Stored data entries

Lemma not_older_newer_first (a b : pyval) :
  stamped a -> stamped b -> not_older a b -> newer_first a b.
Proof.
  intros [s Hs] [t Ht] Hab. exists s, t. split; [exact Hs |]. split; [exact Ht |].
  unfold not_older, updated_text in Hab.
  now rewrite (stamp_updated_key a s Hs), (stamp_updated_key b t Ht) in Hab.
Qed.

Lemma sorted_newer_first (out : list pyval) :
  Forall stamped out -> StronglySorted not_older out -> StronglySorted newer_first out.
Proof.
  intros Hst Hsorted. induction Hsorted as [|a l Hl IH Ha]; [constructor |].
  inversion Hst as [|? ? Hsa Hsl]; subst. constructor; [now apply IH |].
  rewrite Forall_forall in *. intros b Hb.
  apply not_older_newer_first; auto.
Qed.

(** On issues that all carry a stamp, the sort returns them, each once, the
    latest first. *)
Lemma sorted_by_stamp (items : list pyval) :
  Forall stamped items ->
  exists out,
    sorted_by_updated_desc items = Ok out
    /\ Permutation out items
    /\ StronglySorted newer_first out.
Proof.
  intros Hst.
  destruct (sorted_by_updated_desc_spec items (stamped_has_stamp items Hst))
    as (out & Hrun & Hperm & Hdesc).
  exists out. split; [exact Hrun |]. split; [exact Hperm |].
  apply sorted_newer_first; [| exact Hdesc].
  exact (Permutation_Forall (Permutation_sym Hperm) Hst).
Qed.

End Stamps.

(** ** Tracker: paging *)

Section Paging.

Context {H : Host}.
Variable G : namespace.
Variables (epic_key base : pyval) (credentials : pyval * pyval) (db : list pyval).

Hypothesis Hbase : CONFIG2 G "jira" "url" = Ok base.
Hypothesis Hauth : basic_auth G "jira" = Ok credentials.
Hypothesis Htracker :
  forall history k,
    100 * k <= length db ->
    server history (search_request base epic_key credentials (Z.of_nat (100 * k)))
    = Response 200 (Some (tracker_page db (100 * k))).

> _Task details_
The reply should consist solely of the lines of the data, exact, from the opening line through the line with "Forall stamped out", inclusive.

> _Worked solution_
Lemma not_older_newer_first (a b : pyval) :
  stamped a -> stamped b -> not_older a b -> newer_first a b.
Proof.
  intros [s Hs] [t Ht] Hab. exists s, t. split; [exact Hs |]. split; [exact Ht |].
  unfold not_older, updated_text in Hab.
  now rewrite (stamp_updated_key a s Hs), (stamp_updated_key b t Ht) in Hab.
Qed.

Lemma sorted_newer_first (out : list pyval) :
  Forall stamped out -> StronglySorted not_older out -> StronglySorted newer_first out.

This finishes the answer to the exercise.